> [Problem description]: Please quote exactly the lines below from the line containing "A key is the" to the line containing "parts := parts", both lines included, and nothing else.

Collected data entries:
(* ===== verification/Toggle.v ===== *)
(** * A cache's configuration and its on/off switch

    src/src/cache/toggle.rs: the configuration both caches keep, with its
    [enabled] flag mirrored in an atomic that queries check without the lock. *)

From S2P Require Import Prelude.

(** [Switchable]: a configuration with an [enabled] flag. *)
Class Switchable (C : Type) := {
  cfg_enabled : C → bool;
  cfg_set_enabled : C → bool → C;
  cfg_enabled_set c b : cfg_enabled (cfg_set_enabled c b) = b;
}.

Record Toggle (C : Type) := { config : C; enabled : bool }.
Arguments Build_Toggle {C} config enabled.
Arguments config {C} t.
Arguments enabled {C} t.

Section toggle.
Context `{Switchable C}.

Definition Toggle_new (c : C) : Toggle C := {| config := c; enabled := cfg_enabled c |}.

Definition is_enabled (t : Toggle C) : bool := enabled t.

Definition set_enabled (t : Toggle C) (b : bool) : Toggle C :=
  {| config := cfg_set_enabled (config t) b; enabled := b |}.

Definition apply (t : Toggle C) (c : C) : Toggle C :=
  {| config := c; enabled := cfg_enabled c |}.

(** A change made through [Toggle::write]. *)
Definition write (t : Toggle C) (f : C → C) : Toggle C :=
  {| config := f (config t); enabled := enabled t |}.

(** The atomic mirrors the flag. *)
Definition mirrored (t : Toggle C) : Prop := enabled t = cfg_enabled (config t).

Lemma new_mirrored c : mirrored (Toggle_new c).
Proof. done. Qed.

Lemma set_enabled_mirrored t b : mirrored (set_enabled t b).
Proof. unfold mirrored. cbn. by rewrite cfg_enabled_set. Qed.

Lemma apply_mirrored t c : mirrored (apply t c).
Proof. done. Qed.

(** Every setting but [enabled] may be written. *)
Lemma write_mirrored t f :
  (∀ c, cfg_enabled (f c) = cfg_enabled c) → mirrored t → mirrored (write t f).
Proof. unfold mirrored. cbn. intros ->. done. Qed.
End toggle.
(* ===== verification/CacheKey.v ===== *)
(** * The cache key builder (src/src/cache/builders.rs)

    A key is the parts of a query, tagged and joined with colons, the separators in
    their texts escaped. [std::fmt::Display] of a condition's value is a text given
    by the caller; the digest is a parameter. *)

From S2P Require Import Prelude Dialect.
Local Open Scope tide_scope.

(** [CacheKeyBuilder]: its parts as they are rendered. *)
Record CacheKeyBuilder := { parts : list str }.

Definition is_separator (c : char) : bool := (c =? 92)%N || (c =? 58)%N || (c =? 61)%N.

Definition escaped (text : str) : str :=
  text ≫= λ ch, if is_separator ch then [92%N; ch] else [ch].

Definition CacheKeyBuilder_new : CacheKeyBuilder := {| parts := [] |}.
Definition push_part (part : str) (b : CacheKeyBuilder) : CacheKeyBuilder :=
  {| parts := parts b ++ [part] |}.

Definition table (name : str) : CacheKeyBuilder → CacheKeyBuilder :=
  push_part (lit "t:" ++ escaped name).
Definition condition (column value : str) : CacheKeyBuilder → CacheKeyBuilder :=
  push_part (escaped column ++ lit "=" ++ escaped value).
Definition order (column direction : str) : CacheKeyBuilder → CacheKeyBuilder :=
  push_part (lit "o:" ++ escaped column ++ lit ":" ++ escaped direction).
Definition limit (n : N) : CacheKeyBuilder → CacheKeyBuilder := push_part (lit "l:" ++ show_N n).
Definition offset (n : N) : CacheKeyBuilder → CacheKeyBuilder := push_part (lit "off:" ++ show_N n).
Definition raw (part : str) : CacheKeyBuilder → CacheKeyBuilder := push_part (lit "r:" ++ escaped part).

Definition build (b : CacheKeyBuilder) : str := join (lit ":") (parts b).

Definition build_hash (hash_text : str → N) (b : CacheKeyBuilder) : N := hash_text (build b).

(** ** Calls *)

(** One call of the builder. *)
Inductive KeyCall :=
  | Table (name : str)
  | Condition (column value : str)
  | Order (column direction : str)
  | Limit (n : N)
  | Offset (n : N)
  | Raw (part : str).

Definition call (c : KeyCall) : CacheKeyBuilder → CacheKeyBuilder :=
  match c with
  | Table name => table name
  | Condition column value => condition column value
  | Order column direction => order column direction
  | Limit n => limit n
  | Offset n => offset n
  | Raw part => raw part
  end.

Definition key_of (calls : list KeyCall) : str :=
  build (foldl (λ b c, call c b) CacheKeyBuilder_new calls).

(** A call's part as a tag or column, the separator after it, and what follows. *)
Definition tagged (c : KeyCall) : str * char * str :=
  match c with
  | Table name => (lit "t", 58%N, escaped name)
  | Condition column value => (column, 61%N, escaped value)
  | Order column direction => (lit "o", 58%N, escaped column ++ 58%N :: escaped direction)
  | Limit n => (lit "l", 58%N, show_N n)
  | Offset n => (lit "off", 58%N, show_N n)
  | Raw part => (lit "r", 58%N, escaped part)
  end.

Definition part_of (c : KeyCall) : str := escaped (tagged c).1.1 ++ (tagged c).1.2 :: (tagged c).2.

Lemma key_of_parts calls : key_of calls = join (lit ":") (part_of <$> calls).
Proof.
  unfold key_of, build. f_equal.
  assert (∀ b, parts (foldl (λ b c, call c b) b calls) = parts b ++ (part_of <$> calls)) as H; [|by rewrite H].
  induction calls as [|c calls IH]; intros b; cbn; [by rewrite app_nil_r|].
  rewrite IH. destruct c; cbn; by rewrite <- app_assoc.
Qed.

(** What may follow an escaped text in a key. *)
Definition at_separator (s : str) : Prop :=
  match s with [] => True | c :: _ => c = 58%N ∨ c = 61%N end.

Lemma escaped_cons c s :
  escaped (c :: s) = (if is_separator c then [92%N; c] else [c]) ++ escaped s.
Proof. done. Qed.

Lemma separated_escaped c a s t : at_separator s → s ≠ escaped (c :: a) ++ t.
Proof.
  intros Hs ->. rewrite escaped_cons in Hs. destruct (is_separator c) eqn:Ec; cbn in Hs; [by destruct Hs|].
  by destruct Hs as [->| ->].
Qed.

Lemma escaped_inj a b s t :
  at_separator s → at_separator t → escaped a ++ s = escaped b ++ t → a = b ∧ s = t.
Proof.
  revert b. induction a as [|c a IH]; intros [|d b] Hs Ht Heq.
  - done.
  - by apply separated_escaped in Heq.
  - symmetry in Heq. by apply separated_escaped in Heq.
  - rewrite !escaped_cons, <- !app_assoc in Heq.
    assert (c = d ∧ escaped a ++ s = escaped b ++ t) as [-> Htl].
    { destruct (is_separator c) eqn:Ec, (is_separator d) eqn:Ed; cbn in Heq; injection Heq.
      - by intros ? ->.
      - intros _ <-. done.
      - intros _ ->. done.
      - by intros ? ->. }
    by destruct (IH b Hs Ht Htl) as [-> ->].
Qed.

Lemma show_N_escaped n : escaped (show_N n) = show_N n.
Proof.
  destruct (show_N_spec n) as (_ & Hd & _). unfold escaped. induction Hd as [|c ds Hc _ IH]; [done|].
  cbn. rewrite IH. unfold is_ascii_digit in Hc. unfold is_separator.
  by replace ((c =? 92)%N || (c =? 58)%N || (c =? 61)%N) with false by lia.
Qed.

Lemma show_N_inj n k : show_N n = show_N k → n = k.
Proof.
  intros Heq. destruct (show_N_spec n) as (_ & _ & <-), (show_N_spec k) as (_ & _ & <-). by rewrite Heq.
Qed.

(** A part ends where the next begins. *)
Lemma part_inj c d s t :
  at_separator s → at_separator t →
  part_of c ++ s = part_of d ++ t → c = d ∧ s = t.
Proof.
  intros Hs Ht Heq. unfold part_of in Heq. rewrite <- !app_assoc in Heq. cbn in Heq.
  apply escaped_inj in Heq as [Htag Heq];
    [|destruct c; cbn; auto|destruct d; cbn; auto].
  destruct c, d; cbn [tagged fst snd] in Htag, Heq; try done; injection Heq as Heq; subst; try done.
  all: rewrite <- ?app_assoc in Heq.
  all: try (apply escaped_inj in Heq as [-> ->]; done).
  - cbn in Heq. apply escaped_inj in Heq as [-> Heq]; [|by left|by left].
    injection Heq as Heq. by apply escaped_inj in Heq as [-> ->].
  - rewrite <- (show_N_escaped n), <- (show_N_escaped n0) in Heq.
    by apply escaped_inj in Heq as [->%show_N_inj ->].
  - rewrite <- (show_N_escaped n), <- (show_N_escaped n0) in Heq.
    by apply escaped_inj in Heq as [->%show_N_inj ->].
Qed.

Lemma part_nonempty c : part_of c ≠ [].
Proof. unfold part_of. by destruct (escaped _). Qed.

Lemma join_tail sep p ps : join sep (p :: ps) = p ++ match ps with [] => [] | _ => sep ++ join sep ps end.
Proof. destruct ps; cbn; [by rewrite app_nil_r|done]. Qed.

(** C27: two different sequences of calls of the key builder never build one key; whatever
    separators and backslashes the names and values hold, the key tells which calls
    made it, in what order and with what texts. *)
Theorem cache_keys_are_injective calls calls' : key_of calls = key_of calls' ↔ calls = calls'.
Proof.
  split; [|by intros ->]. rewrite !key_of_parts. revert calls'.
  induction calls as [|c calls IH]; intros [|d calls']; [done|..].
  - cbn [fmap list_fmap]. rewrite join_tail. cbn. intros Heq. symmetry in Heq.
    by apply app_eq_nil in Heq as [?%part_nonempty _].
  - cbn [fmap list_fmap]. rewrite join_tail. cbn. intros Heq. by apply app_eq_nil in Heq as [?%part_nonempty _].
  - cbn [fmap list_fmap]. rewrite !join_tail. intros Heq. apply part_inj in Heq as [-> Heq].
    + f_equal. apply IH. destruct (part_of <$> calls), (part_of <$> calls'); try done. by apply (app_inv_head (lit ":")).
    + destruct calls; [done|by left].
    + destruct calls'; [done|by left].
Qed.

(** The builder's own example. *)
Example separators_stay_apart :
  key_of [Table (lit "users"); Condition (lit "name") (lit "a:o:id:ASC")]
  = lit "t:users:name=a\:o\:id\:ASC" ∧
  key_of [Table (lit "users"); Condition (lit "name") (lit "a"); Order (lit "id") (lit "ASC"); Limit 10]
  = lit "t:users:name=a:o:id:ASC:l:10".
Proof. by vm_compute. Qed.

> [Problem solution]:
    A key is the parts of a query, tagged and joined with colons, the separators in
    their texts escaped. [std::fmt::Display] of a condition's value is a text given
    by the caller; the digest is a parameter. *)

From S2P Require Import Prelude Dialect.
Local Open Scope tide_scope.

(** [CacheKeyBuilder]: its parts as they are rendered. *)
Record CacheKeyBuilder := { parts : list str }.

Definition is_separator (c : char) : bool := (c =? 92)%N || (c =? 58)%N || (c =? 61)%N.

Definition escaped (text : str) : str :=
  text ≫= λ ch, if is_separator ch then [92%N; ch] else [ch].

Definition CacheKeyBuilder_new : CacheKeyBuilder := {| parts := [] |}.
Definition push_part (part : str) (b : CacheKeyBuilder) : CacheKeyBuilder :=
  {| parts := parts b ++ [part] |}.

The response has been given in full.